A work of wonderous and haunting beauty.

In its complex marvels of beauty, it exceeds "Lolita" even though some readers may miss the awful tendresse in the latter book. It's here too, but in a form both mature and roughly boyish, a brilliant contrast. As always, the imagery in the book is superb, they flutter around every imaginable landscape like a flock of butterflies painted in the hues of birds of paradise and luscious sensuality. I read many times the print edition long ago, and found the magic of the book undiminished in this audio version even though the narrator leaves much to be desired. True, it is not an easy book to read aloud, perhaps Jeremy Irons might have mastered it. It's not too late to give us another version.

Some readers may find the book difficult for literary or reasons of personal mores. I have nothing to say to the latter, but those in the first group might find the book easy to enjoy and appreciate if they picked up the main themes it is intended to display using sensuous and comic imagery. Obviously, it is a philosophical (sic) look at our notions of time and space. However much we may dislike it, we have no choice to perceive them subjectively; but an absolute notion of them is inherited by the religious tradition while the relative notion of them is presented as scientific, hence objective. Clearly, this is being very economical with the truth. Scientific space-time notions are not served as 'truths' to the waiting public, they are just conceptual models or tools used to explain things. Fine! But it is we who created those models, so it's bit odd to call deductions and observations based on our own creations objective. This is Nabokov's quarrel with relativity theory.
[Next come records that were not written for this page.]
(* ===== verification/Bytes.v ===== *)
(** * Little-endian fields of a byte buffer

    Disk blocks are arrays of bytes that the kernel reads through casts
    (a [uint] array, an array of [struct dinode], ...).  On RISC-V a
    field of [n] bytes at byte offset [off] is stored little-endian; [ld] and
    [st] read and write such a field, and their laws are the only facts the
    file-system components use about the layout. *)

From S2P Require Import Prelude.

(** A block of the disk: a list of bytes, values of [Z] in [0, 256). *)
Abbreviation block := (list Z).

Definition byte_at (d : block) (i : nat) : Z := default 0 (d !! i).

Fixpoint ld (n off : nat) (d : block) : Z :=
  match n with
  | O => 0
  | S n' => byte_at d off + 256 * ld n' (S off) d
  end.

Fixpoint st (n off : nat) (v : Z) (d : block) : block :=
  match n with
  | O => d
  | S n' => st n' (S off) (v / 256) (<[off := v mod 256]> d)
  end.

Definition is_byte (z : Z) : Prop := 0 ≤ z < 256.
Definition is_bytes (d : block) : Prop := Forall is_byte d.

Lemma length_st n off v d : length (st n off v d) = length d.
Proof. revert off v d; induction n as [|n IH]; intros; simpl; [done|]. by rewrite IH, length_insert. Qed.

Lemma st_lookup_ne n off v d i :
  (i < off ∨ off + n ≤ i)%nat → st n off v d !! i = d !! i.
Proof.
  revert off v d; induction n as [|n IH]; intros off v d Hi; simpl; [done|].
  rewrite IH by lia. apply list_lookup_insert_ne. lia.
Qed.

Lemma st_byte_at_ne n off v d i :
  (i < off ∨ off + n ≤ i)%nat → byte_at (st n off v d) i = byte_at d i.
Proof. intros H. unfold byte_at. by rewrite st_lookup_ne. Qed.

Lemma ld_ext n off d d' :
  (∀ i, (off ≤ i < off + n)%nat → byte_at d i = byte_at d' i) → ld n off d = ld n off d'.
Proof.
  revert off. induction n as [|n IH]; intros off H; simpl; [done|].
  rewrite (H off) by lia. rewrite (IH (S off)); [done|]. intros i Hi. apply H. lia.
Qed.

Lemma ld_st_ne n off v m off' d :
  (off' + m ≤ off ∨ off + n ≤ off')%nat → ld m off' (st n off v d) = ld m off' d.
Proof. intros H. apply ld_ext. intros i Hi. apply st_byte_at_ne. lia. Qed.

Lemma ld_st_eq n off v d :
  (off + n ≤ length d)%nat → ld n off (st n off v d) = v mod 256 ^ Z.of_nat n.
Proof.
  revert off v d. induction n as [|n IH]; intros off v d Hlen; simpl ld; simpl st.
  - by rewrite Z.mod_1_r.
  - rewrite IH by (rewrite length_insert; lia).
    rewrite st_byte_at_ne by lia.
    unfold byte_at at 1. rewrite list_lookup_insert_eq by lia. simpl default.
    rewrite Nat2Z.inj_succ, Z.pow_succ_r by lia.
    rewrite Z.rem_mul_r by lia. lia.
Qed.

Lemma ld_range n off d : is_bytes d → 0 ≤ ld n off d < 256 ^ Z.of_nat n.
Proof.
  intros Hd. revert off. induction n as [|n IH]; intros off; simpl ld; [lia|].
  rewrite Nat2Z.inj_succ, Z.pow_succ_r by lia. specialize (IH (S off)).
  assert (0 ≤ byte_at d off < 256); [|nia].
  unfold byte_at. destruct (d !! off) as [x|] eqn:Hx; simpl; [|lia].
  by apply (Forall_lookup_1 _ _ _ _ Hd Hx).
Qed.

Lemma is_bytes_st n off v d : is_bytes d → is_bytes (st n off v d).
Proof.
  revert off v d. induction n as [|n IH]; intros off v d Hd; simpl; [done|].
  apply IH, Forall_insert; [done|]. apply Z.mod_pos_bound. lia.
Qed.

(** [a[i]] and [a[i] = v] where [a] is [bp->data] cast to a [uint] pointer. *)
Definition ld32 (i : nat) (d : block) : Z := ld 4 (4 * i) d.
Definition st32 (i : nat) (v : Z) (d : block) : block := st 4 (4 * i) v d.

Lemma ld32_st32_eq i v d : (4 * i + 4 ≤ length d)%nat → ld32 i (st32 i v d) = u32 v.
Proof. intros H. apply ld_st_eq. lia. Qed.

Lemma ld32_st32_ne i j v d : i ≠ j → ld32 j (st32 i v d) = ld32 j d.
Proof. intros H. apply ld_st_ne. lia. Qed.

Lemma ld32_range i d : is_bytes d → 0 ≤ ld32 i d < 2 ^ 32.
Proof. apply (ld_range 4). Qed.

Lemma length_st32 i v d : length (st32 i v d) = length d.
Proof. apply length_st. Qed.

Lemma ld_replicate_0 n o m : ld n o (replicate m 0) = 0.
Proof.
  revert o. induction n as [|n IH]; intros o; simpl ld; [done|]. rewrite IH. unfold byte_at.
  destruct (replicate m 0 !! o) eqn:E; [|done]. by apply lookup_replicate in E as [-> _].
Qed.

Lemma ld32_replicate_0 i n : ld32 i (replicate n 0) = 0.
Proof. apply ld_replicate_0. Qed.

(** [bs] stored over the bytes of [d] from [o] on. *)
Definition splice (o : nat) (bs : list Z) (d : block) : block :=
  take o d ++ bs ++ drop (o + length bs) d.

Lemma splice_length o bs d : (o + length bs ≤ length d)%nat → length (splice o bs d) = length d.
Proof. intros H. unfold splice. rewrite !length_app, length_take, length_drop. lia. Qed.

Lemma splice_byte o bs d j :
  (o + length bs ≤ length d)%nat →
  byte_at (splice o bs d) j = if decide (o ≤ j < o + length bs)%nat then byte_at bs (j - o) else byte_at d j.
Proof.
  intros H. unfold splice, byte_at. case_decide as Hj.
  - rewrite lookup_app_r by (rewrite length_take; lia). rewrite length_take.
    rewrite lookup_app_l by lia. do 2 f_equal. lia.
  - destruct (decide (j < o)%nat).
    + rewrite lookup_app_l by (rewrite length_take; lia). by rewrite lookup_take_lt by lia.
    + rewrite lookup_app_r by (rewrite length_take; lia). rewrite length_take.
      rewrite lookup_app_r by lia. rewrite lookup_drop. do 2 f_equal. lia.
Qed.

#[global] Opaque ld st.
Events and imagery in the book are the stepping stones to used to sustain this argument with many a nabokovian flourish, and the whole thing is bound together by the enduring silk threads of love between Ada and Van. Never mind the hint of incest! As always, one cannot help either bursting into torrents of merriment or into softer chuckles as one reads on, and I think in spite of its seriousness of themes, it is among the funniest of books by Nabokov I've read.
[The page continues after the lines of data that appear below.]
(** The invariant depends on the buffers in calls, and not on their bytes. *)
Section agree.
Context (C : nat → vcall) (B B' : nat → vbuf).
Context (H : ∀ t b, uses (C t) = Some b → vb_blockno (B' b) = vb_blockno (B b) ∧
  length (vb_data (B' b)) = length (vb_data (B b))).

Lemma buf_agree : buf_ok C B → buf_ok C B'.
Proof using H. intros [H1 H2]. split; [done|]. intros t b Hb. destruct (H t b Hb) as (-> & ->). by eapply H2. Qed.
Lemma call_agree D I X t : call_ok D I X B t (C t) → call_ok D I X B' t (C t).
Proof using H. intros Hc. specialize (H t). destruct (C t) as [|b|b]; [done|..]; cbn in *; by destruct (H b eq_refl) as (-> & _). Qed.
Lemma fly_agree l : fly_ok C B l → fly_ok C B' l.
Proof using H.
  intros Hf r (t & b & w & i1 & i2 & E & Er)%Hf. exists t, b, w, i1, i2. by destruct (H t b) as [-> _]; [rewrite E|].
Qed.

Context (Hd : ∀ t b, uses (C t) = Some b → vb_disk (B' b) = vb_disk (B b)).
Lemma wait_agree t b w i0 i1 i2 : C t = VWait b w i0 i1 i2 → vb_disk (B' b) = vb_disk (B b).
Proof using Hd. intros E. apply (Hd t). by rewrite E. Qed.
Lemma heads_agree L : heads_ok C B L → heads_ok C B' L.
Proof using Hd.
  intros (Hn & Hh & Hc). split_and!; [done| |].
  - intros h (t & b & w & i1 & i2 & E & Ho)%Hh. exists t, b, w, i1, i2. by rewrite (wait_agree _ _ _ _ _ _ E).
  - intros t b w h i1 i2 E. rewrite (wait_agree _ _ _ _ _ _ E). by eapply Hc.
Qed.
Lemma sleep_agree A F : sleep_ok C A B F → sleep_ok C A B' F.
Proof using Hd.
  intros Hs t ch Ht. specialize (Hs t ch Ht). destruct ch as [|b]; [done|].
  destruct Hs as (w & i0 & i1 & i2 & E & Ho). exists w, i0, i1, i2. by rewrite (wait_agree _ _ _ _ _ _ E).
Qed.
End agree.

Lemma acall_ext B B' St St' U U' c : (∀ b, uses c = Some b → B' b = B b) →
  (∀ b w h i1 i2, c = VWait b w h i1 i2 → (h ∈ U' ∧ St' h = 0) ↔ (h ∈ U ∧ St h = 0)) →
  acall B' St' U' c = acall B St U c.
Proof.
  intros HB HU. destruct c as [|b w x|b w h i1 i2]; cbn in *; [done|by rewrite HB|]. rewrite (HB b eq_refl).
  by rewrite (decide_ext _ _ _ _ (and_iff_compat_l _ (not_iff_compat (HU _ _ _ _ _ eq_refl)))).
Qed.

(** Sleepers may be woken at any time. *)
Lemma sleep_woken C A A' B F : (∀ t, A' t = A t ∨ A' t = None) → sleep_ok C A B F → sleep_ok C A' B F.
Proof. intros HA Hs t ch Ht. destruct (HA t) as [E|E]; rewrite E in Ht; [by apply Hs|done]. Qed.

Lemma buf_set C B t c : buf_ok C B →
  (∀ b, uses c = Some b → (∀ t', uses (C t') = Some b → t' = t) ∧ 0 ≤ vb_blockno (B b) < 2 ^ 31 ∧
     length (vb_data (B b)) = 1024%nat) → buf_ok (<[t := c]> C) B.
Proof.
  intros [H1 H2] Hc. split.
  - intros k k' b. at_call t k; at_call t k'; [done|..|apply H1].
    + intros [Hx _]%Hc Hk. symmetry. by apply Hx.
    + intros Hk [Hx _]%Hc. by apply Hx.
  - intros k b. at_call t k; [intros [_ Hx]%Hc; done|apply H2].
Qed.

Lemma call_ext D D' I I' X X' B t c : call_ok D I X B t c →
  (∀ d, d ∈ ids c → D' d = D d ∧ I' d = I d) → X' t = X t → call_ok D' I' X' B t c.
Proof.
  intros H Hd HX. destruct c as [|b w x|b w i0 i1 i2]; [done..|]. cbn in *.
  destruct (Hd i0) as [-> ->]; [set_solver|]. destruct (Hd i1) as [-> _]; [set_solver|].
  destruct (Hd i2) as [-> _]; [set_solver|]. by rewrite HX.
Qed.

(** The requests stay the same when a process without one moves. *)
Lemma heads_keep C B L t c : heads_ok C B L → ids (C t) = [] → ids c = [] → heads_ok (<[t := c]> C) B L.
Proof.
  intros (Hn & Hh & Hc) Et Ec. split_and!; [done| |].
  - intros h (k & b & w & i1 & i2 & E & Hd)%Hh. exists k, b, w, i1, i2. split; [|done].
    at_call t k; [by rewrite E in Et|done].
  - intros k b w h i1 i2. at_call t k; [by intros ->|apply Hc].
Qed.

Lemma fly_keep C B l t c : fly_ok C B l → ids (C t) = [] → fly_ok (<[t := c]> C) B l.
Proof.
  intros Hf Et r (k & b & w & i1 & i2 & E & Hr)%Hf. exists k, b, w, i1, i2. split; [|done].
  at_call t k; [by rewrite E in Et|done].
Qed.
Now to a few thorns on the roses; of course, it is the author's priviledge to mix in words and phrases from several languages. But Russian is bit too much, I just missed most of what is intended in that difficult tongue, and a bit I understood is what I could deduce from the context with groans. Unseemly footnotes may have helped, but they break one's reading rhythm abominably.

I recommend "Ada" very highly as a literary work that has given me unalloyed pleasure at each and every reading. Perhaps, Audible might soon offer us a better audio rendring of this marvellous book.